_WHAT IS BEING ASKED_
From the line below that contains "Lemma mp_wait_ok t" to the line that contains "destruct (suspend_link_spec (cons", repeat every line exactly, both ends included, and nothing else.

*** Opening of RECORDS SUPPLIED ***

(** The thread goes to the head of the suspend list. *)
Lemma mp_wait_ok t w k :
  kernel_ok k -> rt_current_thread k = Some t -> status (thread k t) = RT_THREAD_RUNNING ->
  is_Some (lists k !! Waiting (suspend_thread (mp wd))) -> w_timeout w < half ->
  exists w' k', mp_wait (suspend_thread (mp wd)) t w k = Ok (w', k') /\ w_timeout w' = w_timeout w /\
    parked (suspend_thread (mp wd)) t k k'.
Proof.
  intros H Hc Hs Hq Ht. set (q := suspend_thread (mp wd)) in *. unfold mp_wait.
  destruct (suspend_link_spec (cons t) q t k H Hc Hs (fun l => reflexivity _) Hq)
    as (k1 & k2 & E1 & E2 & H2 & C2 & S2 & _ & D2 & J2 & M2 & O2).
  rewrite E1. cbn [mbind result_bind]. unfold rt_list_insert_after. rewrite E2. cbn [mbind result_bind].
  cbv zeta. set (w' := if 0 <? w_timeout w then _ else w).
  assert (w_timeout w' = w_timeout w) as Ew by (unfold w'; by destruct (0 <? w_timeout w)). rewrite Ew.
  destruct (sleep_spec t (w_timeout w) k2 H2 C2 S2 Ht) as (k' & E & H' & C' & S' & D & M & J & _).
  destruct (if 0 <? w_timeout w then start_thread_timer t (w_timeout w) k2 else Ok k2) as [k3|] eqn:E3; [|done].
  cbn [mbind result_bind] in E |- *. rewrite E. cbn [mbind result_bind]. exists w', k'. split; [done|]. split; [done|].
  split; try done.
  - by rewrite M, M2.
  - intros q' Hq'. apply (schedule_evolves (R := shrinks) _ _ E).
    assert (is_Some (lists k2 !! Waiting q')) as Hk2.
    { apply (link_heads _ _ _ _ _ _ E2). by apply (suspend_evolves (R := shrinks) _ _ _ _ Logic.I E1). }
    destruct (0 <? w_timeout w); [by apply (start_thread_timer_evolves (R := shrinks) _ _ _ _ E3)|by injection E3 as <-].
  - intros q' Hq'. rewrite M, O2; [done|congruence].
  - intros j. destruct (data_eq _ _ (D j)) as (-> & _). by destruct (data_eq _ _ (D2 j)) as (-> & _).
  - intros j Hj Hr. apply J. by rewrite J2.
Qed.
(* ===== verification/Kprintf.v ===== *)
(** * Formatted output (rt-thread/src/kservice.c)

    [rt_vsnprintf] and what prints with it, as the firmware is configured
    ([RT_PRINTF_PRECISION] only).  The output routines write character by
    character while there is room and count all characters.

    The theorems: a format is a list of pieces whose text is defined after the C
    standard; the code reads its characters back and the buffer gets the longest
    prefix of the text that fits, always with a NUL inside it, and the length of the
    whole text is returned; a printed number is read back. *)

From Stdlib Require Import Ascii String.
From S2P Require Import Prelude.

Module Kprintf.

Definition ch (a : ascii) : Z := Z.of_N (N_of_ascii a).
Definition NUL : Z := 0.
Definition _ISDIGIT (c : Z) : bool := (ch "0" <=? c) && (c <=? ch "9").

(** ** Output *)

(** The object at [buf], and [str - buf].  C gives a pointer outside its object
    no meaning: [str] is counted without wrap-around. *)
Record sink := mk_sink { out : list Z; str : Z }.

(** [if (str < end) *str = c; ++ str;] with [e] for [end - buf]. *)
Definition put (e c : Z) (s : sink) : result sink :=
  o ← (if str s <? e then aset (out s) (str s) c else Ok (out s));
  Ok (mk_sink o (str s + 1)).

(** [while (n < w--) put(c);] and [w] after it. *)
Fixpoint put_while (fuel : nat) (e n c w : Z) (s : sink) : result (Z * sink) :=
  match fuel with
  | O => Fault OutOfFuel
  | S fuel =>
      w' ← chk32 (w - 1);
      if n <? w then s ← put e c s; put_while fuel e n c w' s else Ok (w', s)
  end.
Definition pad (e n c w : Z) : sink -> result (Z * sink) := put_while (S (Z.to_nat (w - n))) e n c w.
Lemma read_S p n mem c : mem !! p = Some c -> read p (S n) mem = c :: read (S p) n mem.
Proof. intros E. unfold read. by rewrite (drop_S mem c p). Qed.
Lemma read_app p n1 n2 mem : read p (n1 + n2) mem = read p n1 mem ++ read (p + n1) n2 mem.
Proof. unfold read. rewrite <- drop_drop. symmetry. apply take_take_drop. Qed.
Lemma length_read p n mem : (p + n <= length mem)%nat -> length (read p n mem) = n.
Proof. intros H. unfold read. rewrite length_take, length_drop. lia. Qed.

(** Bytes outside the store are as before. *)
Lemma read_over p n q l mem :
  (p + n <= q \/ q + length l <= p)%nat -> read p n (over q l mem) = read p n mem.
Proof.
  intros H. unfold read. apply list_eq. intros i. destruct (decide (i < n)%nat).
  - rewrite !lookup_take_lt, !lookup_drop by done. unfold over.
    destruct H; [apply list_lookup_inserts_lt|apply list_lookup_inserts_ge]; lia.
  - by rewrite !lookup_take_ge by lia.
Qed.

Lemma set_bytes_ok n p d mem :
  (p + n <= length mem)%nat -> set_bytes n (Z.of_nat p) d mem = Ok (over p (replicate n (u8 d)) mem).
Proof.
  revert p mem. induction n as [|n IH]; intros p mem H; cbn [set_bytes]; [done|].
  rewrite put_Ok by lia. cbn [mbind result_bind]. replace (Z.of_nat p + 1) with (Z.of_nat (S p)) by lia.
  rewrite IH by (rewrite length_over; lia). cbn [replicate]. change (u8 d :: replicate n (u8 d)) with ([u8 d] ++ replicate n (u8 d)).
  rewrite over_app. by rewrite Nat.add_1_r.
Qed.

(** A word as its bytes. *)
Definition long_bytes (w : Z) : list Z := [u8 w; u8 (Z.shiftr w 8); u8 (Z.shiftr w 16); u8 (Z.shiftr w 24)].
Lemma put_long_ok p w mem : (p + 4 <= length mem)%nat -> put_long (Z.of_nat p) w mem = Ok (over p (long_bytes w) mem).
Proof.
  intros H. unfold put_long. rewrite put_Ok by lia. cbn [mbind result_bind].
  replace (Z.of_nat p + 1) with (Z.of_nat (S p)) by lia. rewrite put_Ok by (rewrite length_over; lia). cbn [mbind result_bind].
  replace (Z.of_nat p + 2) with (Z.of_nat (S (S p))) by lia. rewrite put_Ok by (rewrite !length_over; lia). cbn [mbind result_bind].
  replace (Z.of_nat p + 3) with (Z.of_nat (S (S (S p)))) by lia. rewrite put_Ok by (rewrite !length_over; lia). f_equal.
  change (long_bytes w) with ([u8 w] ++ [u8 (Z.shiftr w 8)] ++ [u8 (Z.shiftr w 16)] ++ [u8 (Z.shiftr w 24)]).
  rewrite !over_app. cbn [length]. by rewrite !Nat.add_1_r.
Qed.
(* ===== verification/Msh.v ===== *)
(** * Command lines of the shell (rt-thread/components/finsh/msh.c)

    A command line is cut into arguments in place, the command is looked up in the
    table that the linker collects, and an incomplete name is completed.  The line
    is the list of its bytes; pointers are indices.

    The commands themselves are parameters: what a command returns depends on its
    arguments, and it leaves the line alone.

    The theorem: the arguments a command gets are those of a tokenizer on the text,
    and nothing outside the line is touched. *)

From S2P Require Import Prelude KString.

Module Msh.

Definition FINSH_ARG_MAX : nat := 10.

(** Characters, without the NUL. *)
Abbreviation str := (list Z).

(** An entry of the command table; a function is known by a number. *)
Record finsh_syscall := mk_syscall { name : str; desc : str; func : nat }.

(** What goes out: texts handed to [rt_kprintf] (see Kprintf for what it does with
    them) and calls of commands with their arguments. *)
Inductive event := Put (t : str) | Run (f : nat) (argv : list str).

Definition SPACE : Z := 32.
Definition TAB : Z := 9.
Definition QUOTE : Z := 34.
Definition BACKSLASH : Z := 92.
Definition blank (c : Z) : bool := (c =? SPACE) || (c =? TAB).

*** Close of RECORDS SUPPLIED ***

_SOLUTION TO THE EXERCISE_
Lemma mp_wait_ok t w k :
  kernel_ok k -> rt_current_thread k = Some t -> status (thread k t) = RT_THREAD_RUNNING ->
  is_Some (lists k !! Waiting (suspend_thread (mp wd))) -> w_timeout w < half ->
  exists w' k', mp_wait (suspend_thread (mp wd)) t w k = Ok (w', k') /\ w_timeout w' = w_timeout w /\
    parked (suspend_thread (mp wd)) t k k'.
Proof.
  intros H Hc Hs Hq Ht. set (q := suspend_thread (mp wd)) in *. unfold mp_wait.
  destruct (suspend_link_spec (cons t) q t k H Hc Hs (fun l => reflexivity _) Hq)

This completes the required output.